One of the regulars who visited the Fort George Amusement Park was entrepreneur Marcus Loew. Loew was owner of various penny arcades, nickelodeon parlors and several theaters. The Schenck brothers befriended Loew during his visits. In time the brothers borrowed money from Loew to establish several rides, and these became known as Paradise Park. In time Loew would become famous for opening a chain of movie theaters that would bear his name.
One of these rides was the Toboggan Slide in which the people boarded it from the top, usually from the cliffs. After it burned down, it was removed and reconstructed at Palisades and became the Big Scenic Coaster. At Palisades, the coaster was built in reverse because the people entered it on the ground.
The Palisades Amusement Park was purchased by the Schencks in 1910, who made massive improvements during their tenure as owners. By 1935 they sold their interests in Palisades and went to California to be a part of the growing film industry that started in Fort Lee, New Jersey.
Power for the amusement park had been supplied by the United Electric Light and Power Company, which was organized in 1887 by the Westinghouse Power and Electric Company as a competitor to the Edison Electric Company. Its chief goal was to provide alternating current as opposed to Edison’s direct current facilities. In 1904, United Electric built a power station to provide electricity to northern Manhattan. In time the plant was taken over by Con Edison and served northern Manhattan until the 1970s, when it was closed down. In 1997 the structure was razed to improve and expand space for Highbridge Park.
In 1914, Fort George Park closed as a result of a massive fire. The land was incorporated into Highbridge Park and now is used for seating and strolling. This section of the park is very quiet compared to the nearby ballfields. Guard rails and large planters were installed in the area to ensure that abandoned cars would not be left there or that other cars could be driven in. The New York City Department of Parks and Recreation has recently cleaned up the area and has cleared the area of dense overgrowth and dead trees to improve visibility.
Washington Heights and Inwood has lost a valuable community treasure and should be reminded of its past. Unfortunately, there are no markers or plaques to honor Fort George Amusement Park or the people such as Nicholas and Joseph Schenck and Marcus Loew who were involved in the park and went onto bigger and better things.
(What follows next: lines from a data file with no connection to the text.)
(** The loop and the final [return acc, rows.Err()], whose callers drop the
    value when there is an error. *)
Definition read_rows {R A} (f : A -> R -> A) (acc : A) (q : Prelude.Result (Rows R)) : Prelude.Result A :=
  match q with
  | Err err => Err err
  | Val rows =>
      match each_row f (scans rows) acc with
      | Err err => Err err
      | Val acc => match rows_Err rows with Some err => Err err | None => Val acc end
      end
  end.

(** ** client.go *)
Section client.
Context {C : Type} `{!Pool C}.

Record Client := mkClient {
  pool : C;
  statementTimeout : Duration;
  versionNum : Z
}.

Definition set_pool (c : Client) (p : C) : Client := mkClient p (statementTimeout c) (versionNum c).

Definition detectVersion (c : Client) : Client * option string :=
  match row_string (pool c) versionNumSQL with
  | (p, Err err) => (set_pool c p, Some ("detect version: " +:+ err))
  | (p, Val s) =>
      match Atoi s with
      | None => (set_pool c p, Some ("parse server_version_num " +:+ Quote s +:+ ": " +:+ Atoi_error s))
      | Some n => (mkClient p (statementTimeout c) n, None)
      end
  end.

(** A failed detection closes the pool, which is the first component. *)
Definition Connect `{!Driver Cfg C} (dsn : string) (statementTimeout : Duration)
    : option C * Prelude.Result Client :=
  match ParseConfig dsn with
  | Err err => (None, Err ("parse dsn: " +:+ err))
  | Val cfg =>
      let cfg := set_RuntimeParam "application_name" "pglockr" (set_MaxConns 4 cfg) in
      match NewWithConfig cfg with
      | Err err => (None, Err ("connect pool: " +:+ err))
      | Val p =>
          match detectVersion (mkClient p statementTimeout 0) with
          | (c, Some err) => (Some (pool_Close (pool c)), Err err)
          | (c, None) => (None, Val c)
          end
      end
  end.
(** One success, two failures; three calls, of which one was delivered. *)
Lemma metrics_count_witness :
  (exists p' naps b m', Run counting_poller demo_envs = Ok (p', naps, b) /\ obs p' = Some m' /\
    value (pollsTotal m') ["c1"%string] = 3 /\ value (pollErrors m') ["c1"%string] = 2) /\
  (exists m', Signal.obs (do_all counting_service demo_calls).1 = Some m' /\
    value (actions m') ["cancel"%string; "true"%string] = 1).
Proof.
  split.
  - destruct (proj1 (metrics_count (G:=list (string * Z)) (S:=AuditTrail.Memory)) counting_poller demo_envs
      no_counts demo_inv eq_refl eq_refl) as (p' & naps & b & k & m' & HR & Hm & _ & Hb & Hp & He & _).
    exists p', naps, b, m'. split; [exact HR|]. split; [exact Hm|].
    assert (b <> None) as Hn by (unfold Run in HR; vm_compute in HR; injection HR as _ _ <-; discriminate).
    rewrite (Hb Hn) in *. rewrite Hp, He. split; vm_compute; reflexivity.
  - destruct (proj2 (metrics_count (Src:=nat) (T:=Store unit)) counting_service demo_calls
      no_counts eq_refl) as (m' & Hm & Hc).
    exists m'. split; [exact Hm|]. rewrite (Hc "cancel"%string true). vm_compute. reflexivity.
Defined.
For further information on tours of Highbridge Park, call the Urban Park Rangers at (212) 304-2365. The New York City Department of Parks and Recreation has a Web site. There are also various community groups involved with the park as well: the Friends of the Harlem River Speedway Esplanade, which can be reached at (212) 942-6910, and the Friends of Highbridge Park, which can be reached at (212) 645-0576.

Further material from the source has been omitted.